In any case there are old things which are still young. But I don't believe it. What has been good once never is good again. Revolt In English, first four volumes published in one. Republished in L'Esprit libre. Geneva, Cahier 3. Richard Strauss et Romain Rolland. Correspondance et fragments du Journal. Cahier 4. Cahier 5. Cette Ame ardente.
Cahier 6. Printemps Romain. Cahier 7. Cahier 8. Cahier 9.
Cahier Rabindranath Tagore et Romain Rolland. Ces Jours lointains. Deux Hommes se rencontrent.
Romain Rolland et le mouvement florentin de "la Voce. Edited by Henri Giordan. Choix de lettres de Romain Rolland — Gandhi et Romain Rolland. Correspondance, extraits du Journal et textes divers. Hermann Hesse et Romain Rolland. Correspondance, fragments du Journal et textes divers. Pour l'honneur de l'esprit. Jean-Christophe et Armel. Correspondance de Romain Rolland et de Jean Bodin.
Lyons, Edited by Jacques Robichez. Richard Strauss and Romain Rolland, Correspondence. Edited by Rollo Meyers. Berkeley, California, Bon Voisinage. Edmond Privat et Romain Rolland. Edited by Pierre Hirsch. Valence, Georges Anquetil. Essai sur Romain Rolland. Ernst Robert Curtius. Die literarischen Wegbereiter des neuen Frankreich. Potsdam, Pierre Grappin. Le Bund neues Vaterland — , ses rapports avec R. Lyons and Paris, Werner Ilberg. Traum und Tat. Halle, La Psychologie des peuples allemand et juif dans les romans de Romain Rolland.
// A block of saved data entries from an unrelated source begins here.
(* ===== verification/GoLib.v ===== *)
(** Models of the Go standard-library functions the provider calls:
    the [error] values of [errors]/[github.com/pkg/errors] and their
    [Error()] text, [strconv.Itoa] and [strconv.Atoi] on the 64-bit [int]
    of amd64, [strings.Split] on a one-byte separator, [path.Join] and
    [path.Clean], and the [fmt] verbs of the messages.  These functions are
    not code of the repository: they are written from the Go sources of
    the standard library (strconv/atoi.go, strings/strings.go,
    path/path.go) so that the client's definitions can be evaluated. *)

From S2P Require Import Prelude.
From Stdlib Require Import Ascii.
Open Scope string_scope.
Open Scope Z_scope.

(** ** Errors *)

(** The reason of a [*strconv.NumError]. *)
Inductive numErr := ErrSyntax | ErrRange.

#[global] Instance numErr_eq_dec : EqDecision numErr.
Proof. solve_decision. Qed.

(** The error values that reach the provider's code.  [errWithMessage]
    is what [errors.WithMessage] builds around a non-nil cause. *)
Inductive error :=
| errNew (msg : string)
| errWithMessage (cause : error) (msg : string)
| errTransport (msg : string)
| errIO (msg : string)
| errJsonSyntax (msg : string)
| errJsonType (value : string) (gotype : string)
| errNum (func : string) (num : string) (reason : numErr).

#[global] Instance error_eq_dec : EqDecision error.
Proof. solve_decision. Qed.

(** The double-quote character (byte 34). *)
Definition dq : ascii := ascii_of_nat 34.
Definition dq_str : string := String dq EmptyString.

(** [strconv.Quote] on the printable ASCII strings of the messages:
    quote and backslash are escaped. *)
Fixpoint quote_body (s : string) : string :=
  match s with
  | EmptyString => EmptyString
  | String c r =>
      if Ascii.eqb c dq then String "\" (String dq (quote_body r))
      else if Ascii.eqb c "\" then String "\" (String "\" (quote_body r))
      else String c (quote_body r)
  end.
Definition quote (s : string) : string := dq_str ++ quote_body s ++ dq_str.

Definition numErr_text (r : numErr) : string :=
  match r with ErrSyntax => "invalid syntax" | ErrRange => "value out of range" end.

(** [err.Error()]. *)
Fixpoint Error (e : error) : string :=
  match e with
  | errNew m | errTransport m | errIO m | errJsonSyntax m => m
  | errWithMessage c m => m ++ ": " ++ Error c
  | errJsonType v t => "json: cannot unmarshal " ++ v ++ " into Go value of type " ++ t
  | errNum f n r => "strconv." ++ f ++ ": parsing " ++ quote n ++ ": " ++ numErr_text r
  end.

(** [errors.WithMessage(err, msg)] returns nil when [err] is nil. *)
Definition WithMessage (err : option error) (msg : string) : option error :=
  match err with
  | None => None
  | Some c => Some (errWithMessage c msg)
  end.

(** ** strconv *)

Definition int64_min : Z := - 2 ^ 63.
Definition int64_max : Z := 2 ^ 63 - 1.
Definition uint64_max : Z := 2 ^ 64 - 1.

Definition in_int64 (z : Z) : bool := (int64_min <=? z) && (z <=? int64_max).

Definition digit_char (d : Z) : ascii := ascii_of_nat (48 + Z.to_nat d).

Definition digit_val (c : ascii) : option Z :=
  let n := nat_of_ascii c in
  if (48 <=? n)%nat && (n <=? 57)%nat then Some (Z.of_nat n - 48) else None.

(** The decimal digits of [n], most significant first; [fuel] bounds the
    number of digits ([Z.to_nat n] is always enough). *)
Fixpoint utoa_aux (fuel : nat) (n : Z) (acc : string) : string :=
  match fuel with
  | O => acc
  | S f =>
      let acc' := String (digit_char (n mod 10)) acc in
      if n <? 10 then acc' else utoa_aux f (n / 10) acc'
  end.

Definition utoa (n : Z) : string := utoa_aux (S (Z.to_nat (Z.log2 n))) n "".

(** [strconv.Itoa]. *)
Definition Itoa (z : Z) : string :=
  if z <? 0 then String "-" (utoa (- z)) else utoa z.

(** The digit loop of [strconv.ParseUint] for base 10 and 64 bits: it
    stops on the first byte that is not a digit (syntax error) or on the
    first digit that makes the value leave [uint64] (range error, value
    [uint64_max]). *)
Definition uint64_cutoff : Z := uint64_max / 10 + 1.

Fixpoint parse_uint (s : string) (n : Z) : Z * option numErr :=
  match s with
  | EmptyString => (n, None)
  | String c r =>
      match digit_val c with
      | None => (0, Some ErrSyntax)
      | Some d =>
          if uint64_cutoff <=? n then (uint64_max, Some ErrRange)
          else
            let n1 := n * 10 + d in
            if uint64_max <? n1 then (uint64_max, Some ErrRange)
            else parse_uint r n1
      end
  end.

(** [strconv.Atoi] (through [ParseInt(s, 10, 0)]): the value and the
    error, as Go returns both; a range error comes with the clamped
    value, a syntax error with 0. *)
Definition sign_split (s : string) : bool * string :=
  match s with
  | String "-" r => (true, r)
  | String "+" r => (false, r)
  | _ => (false, s)
  end.

Definition Atoi (s : string) : Z * option error :=
  let syntax := (0, Some (errNum "Atoi" s ErrSyntax)) in
  let '(neg, body) := sign_split s in
  match body with
  | EmptyString => syntax
  | _ =>
      match parse_uint body 0 with
      | (_, Some ErrSyntax) => syntax
      | (un, _) =>
          if negb neg && (2 ^ 63 <=? un) then (int64_max, Some (errNum "Atoi" s ErrRange))
          else if neg && (2 ^ 63 <? un) then (int64_min, Some (errNum "Atoi" s ErrRange))
          else ((if neg then - un else un), None)
      end
  end.

(** ** strings.Split with a one-byte separator *)

Fixpoint Split (s : string) (sep : ascii) : list string :=
  match s with
  | EmptyString => [EmptyString]
  | String c r =>
      let rest := Split r sep in
      if Ascii.eqb c sep then EmptyString :: rest
      else match rest with
           | h :: t => String c h :: t
           | [] => [String c EmptyString]
           end
  end.

(** Go slice indexing [xs[i]] with its bounds check. *)
Definition index {A} (xs : list A) (i : Z) : option A :=
  if i <? 0 then None else xs !! Z.to_nat i.

(** ** path.Join and path.Clean *)

Fixpoint join_with (sep : string) (xs : list string) : string :=
  match xs with
  | [] => ""
  | [x] => x
  | x :: r => x ++ sep ++ join_with sep r
  end.

(** One element of a path, processed as [path.Clean] does: the stack
    holds the kept elements, last first. *)
Definition clean_elem (rooted : bool) (stack : list string) (e : string) : list string :=
  if String.eqb e "" || String.eqb e "." then stack
  else if String.eqb e ".." then
    match stack with
    | top :: rest => if String.eqb top ".." then ".." :: stack else rest
    | [] => if rooted then [] else [".."]
    end
  else e :: stack.

Definition Clean (p : string) : string :=
  let rooted := match p with String "/" _ => true | _ => false end in
  let stack := foldl (clean_elem rooted) [] (Split p "/") in
  let body := join_with "/" (rev stack) in
  let out := if rooted then "/" ++ body else body in
  if String.eqb out "" then "." else out.

(** [path.Join]: the non-empty elements joined by slashes, then cleaned;
    "" when every element is empty. *)
Definition Join (elems : list string) : string :=
  let ne := filter (fun e => negb (String.eqb e "")) elems in
  match ne with
  | [] => ""
  | _ => Clean (join_with "/" ne)
  end.

(** ** fmt *)

(** [%v] of a slice of [struct { Message string }]. *)
Definition fmt_messages (ms : list string) : string :=
  "[" ++ join_with " " (map (fun m => "{" ++ m ++ "}") ms) ++ "]".

(** [s] occurs in [t]. *)
Fixpoint contains (t s : string) : bool :=
  String.prefix s t ||
  match t with
  | EmptyString => false
  | String _ r => contains r s
  end.

(** ** Byte loops over strings *)

Fixpoint str_forallb (p : ascii -> bool) (s : string) : bool :=
  match s with
  | EmptyString => true
  | String c r => p c && str_forallb p r
  end.

Fixpoint str_existsb (p : ascii -> bool) (s : string) : bool :=
  match s with
  | EmptyString => false
  | String c r => p c || str_existsb p r
  end.

(** ** Lemmas *)

Lemma digit_val_char (d : Z) : 0 <= d < 10 -> digit_val (digit_char d) = Some d.
Proof.
  intros Hd.
  assert (d = 0 \/ d = 1 \/ d = 2 \/ d = 3 \/ d = 4 \/ d = 5 \/ d = 6 \/ d = 7
          \/ d = 8 \/ d = 9) as Hc by lia.
  repeat destruct Hc as [-> | Hc]; [..| subst]; reflexivity.
Qed.

(** The digits of a non-negative number start with a digit character. *)
Lemma utoa_aux_head (f : nat) (n : Z) (acc : string) :
  0 <= n -> exists d r, utoa_aux (S f) n acc = String (digit_char d) r /\ 0 <= d < 10.
Proof.
  revert n acc. induction f as [|f IH]; intros n acc Hn; cbn [utoa_aux].
  - destruct (n <? 10); eexists _, _; (split; [reflexivity | apply Z.mod_pos_bound; lia]).
  - destruct (n <? 10) eqn:E.
    + eexists _, _; split; [reflexivity | apply Z.mod_pos_bound; lia].
    + apply IH. apply Z.div_pos; lia.
Qed.

Lemma uint64_max_val : uint64_max = 18446744073709551615.
Proof. reflexivity. Qed.

Lemma uint64_cutoff_val : uint64_cutoff = 1844674407370955162.
Proof. reflexivity. Qed.

Lemma parse_uint_utoa_aux (fuel : nat) (n : Z) (acc : string) :
  0 <= n <= uint64_max -> n < 10 ^ Z.of_nat fuel ->
  parse_uint (utoa_aux fuel n acc) 0 = parse_uint acc n.
Proof.
  rewrite uint64_max_val.
  revert n acc. induction fuel as [|f IH]; intros n acc Hn Hf.
  - cbn in Hf. assert (n = 0) as -> by lia. reflexivity.
  - cbn [utoa_aux].
    assert (Hm : 0 <= n mod 10 < 10) by (apply Z.mod_pos_bound; lia).
    destruct (Z.ltb_spec n 10) as [Hlt | Hge].
    + cbn [parse_uint]. rewrite digit_val_char by exact Hm.
      rewrite Z.mod_small, uint64_cutoff_val, uint64_max_val by lia.
      destruct (Z.leb_spec 1844674407370955162 0); [lia |].
      destruct (Z.ltb_spec 18446744073709551615 (0 * 10 + n)); [lia |].
      reflexivity.
    + rewrite IH.
      * cbn [parse_uint]. rewrite digit_val_char by exact Hm.
        rewrite uint64_cutoff_val, uint64_max_val.
        destruct (Z.leb_spec 1844674407370955162 (n / 10)); [zlia |].
        rewrite (Z.mul_comm (n / 10)), <- Z.div_mod by lia.
        destruct (Z.ltb_spec 18446744073709551615 n); [lia | reflexivity].
      * split; [apply Z.div_pos | apply Z.div_le_upper_bound]; lia.
      * rewrite Nat2Z.inj_succ, Z.pow_succ_r in Hf by lia. apply Z.div_lt_upper_bound; lia.
Qed.

Lemma utoa_fuel_enough (n : Z) : 0 <= n -> n < 10 ^ Z.of_nat (S (Z.to_nat (Z.log2 n))).
Proof.
  intros Hn. rewrite Nat2Z.inj_succ, Z2Nat.id by apply Z.log2_nonneg.
  destruct (Z.eq_dec n 0) as [-> | Hn0]; [cbn; lia |].
  pose proof (Z.log2_spec n ltac:(lia)) as [_ Hup].
  eapply Z.lt_le_trans; [exact Hup |].
  apply Z.pow_le_mono_l. pose proof (Z.log2_nonneg n). lia.
Qed.

Lemma parse_uint_utoa (n : Z) : 0 <= n <= uint64_max -> parse_uint (utoa n) 0 = (n, None).
Proof.
  intros Hn. unfold utoa. rewrite parse_uint_utoa_aux; [reflexivity | lia |].
  apply utoa_fuel_enough. lia.
Qed.

Lemma utoa_head (n : Z) : 0 <= n -> exists d r, utoa n = String (digit_char d) r /\ 0 <= d < 10.
Proof. intros Hn. apply utoa_aux_head, Hn. Qed.

Lemma sign_split_digit (d : Z) (r : string) :
  0 <= d < 10 -> sign_split (String (digit_char d) r) = (false, String (digit_char d) r).
Proof.
  intros Hd.
  assert (d = 0 \/ d = 1 \/ d = 2 \/ d = 3 \/ d = 4 \/ d = 5 \/ d = 6 \/ d = 7
          \/ d = 8 \/ d = 9) as Hc by lia.
  repeat destruct Hc as [-> | Hc]; [..| subst]; reflexivity.
Qed.

(** [strconv.Atoi] inverts [strconv.Itoa] on the 64-bit range. *)
Lemma Atoi_Itoa (z : Z) : int64_min <= z <= int64_max -> Atoi (Itoa z) = (z, None).
Proof.
  unfold int64_min, int64_max. intros Hz. unfold Itoa.
  destruct (Z.ltb_spec z 0) as [Hneg | Hpos].
  - destruct (utoa_head (- z)) as (d & r & Hu & Hd); [lia |].
    unfold Atoi. rewrite Hu. cbn -[parse_uint digit_char Z.pow].
    rewrite <- Hu, parse_uint_utoa by (unfold uint64_max; lia). cbn -[Z.pow].
    destruct (Z.ltb_spec (2 ^ 63) (- z)); [lia |]. f_equal. lia.
  - destruct (utoa_head z) as (d & r & Hu & Hd); [lia |].
    unfold Atoi. rewrite Hu, sign_split_digit by exact Hd. rewrite <- Hu.
    rewrite parse_uint_utoa by (unfold uint64_max; lia). cbn -[Z.pow].
    destruct (Z.leb_spec (2 ^ 63) z); [lia | reflexivity].
Qed.

(** ** strings.Split *)

Lemma Split_cons (s : string) (sep : ascii) : exists h t, Split s sep = h :: t.
Proof.
  induction s as [|c r IH]; cbn; [eauto |].
  destruct IH as (h & t & ->). destruct (Ascii.eqb c sep); eauto.
Qed.

(** Splitting at a separator splits the pieces on both sides. *)
Lemma Split_app_sep (p q : string) (sep : ascii) :
  Split (p ++ String sep q) sep = (Split p sep ++ Split q sep)%list.
Proof.
  induction p as [|c r IH]; simpl.
  - by rewrite Ascii.eqb_refl.
  - rewrite IH. destruct (Ascii.eqb c sep); [done |].
    destruct (Split_cons r sep) as (h & t & ->). reflexivity.
Qed.

Lemma Split_no_sep (s : string) (sep : ascii) :
  str_forallb (fun c => negb (Ascii.eqb c sep)) s = true -> Split s sep = [s].
Proof.
  induction s as [|c r IH]; cbn; [done |].
  intros [Hc Hr]%andb_prop. rewrite IH by done. by destruct (Ascii.eqb c sep).
Qed.

Lemma digit_char_not_slash (d : Z) : 0 <= d < 10 -> Ascii.eqb (digit_char d) "/" = false.
Proof.
  intros Hd. assert (d = 0 \/ d = 1 \/ d = 2 \/ d = 3 \/ d = 4 \/ d = 5 \/ d = 6 \/ d = 7 \/ d = 8 \/ d = 9)
    as H by lia. by repeat destruct H as [-> | H]; [..| subst].
Qed.

Lemma utoa_aux_no_slash (f : nat) (n : Z) (acc : string) :
  str_forallb (fun c => negb (Ascii.eqb c "/")) acc = true ->
  str_forallb (fun c => negb (Ascii.eqb c "/")) (utoa_aux f n acc) = true.
Proof.
  revert n acc. induction f as [|f IH]; intros n acc Hacc; cbn; [done |].
  assert (Hd : str_forallb (fun c => negb (Ascii.eqb c "/")) (String (digit_char (n mod 10)) acc) = true).
  { cbn. rewrite digit_char_not_slash by (apply Z.mod_pos_bound; lia). by rewrite Hacc. }
  destruct (n <? 10); auto.
Qed.

(** The decimal text of an integer has no slash. *)
Lemma Itoa_no_slash (z : Z) : str_forallb (fun c => negb (Ascii.eqb c "/")) (Itoa z) = true.
Proof.
  unfold Itoa, utoa. destruct (z <? 0); [cbn [str_forallb]; apply andb_true_intro; split; [done |] |];
    by apply utoa_aux_no_slash.
Qed.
Grasset, , p. Oui et non. Ombre de Raymond Queneau, que nous veux-tu? Hugo III. Est-ce au moins de la bonne vulgarisation? Hugo IV.
Hugo V. Hugo VI. Hugo VII. Hugo VIII. Hugo IX. Un seul exemple suffira.
Hugo X. Victor Hugo. On attend avec impatience la suite. Florence R. Loti I. Loti II.
Et dans tous les accoutrements. Malcom de Chazal. Man Ray. Hautement jubilatoire.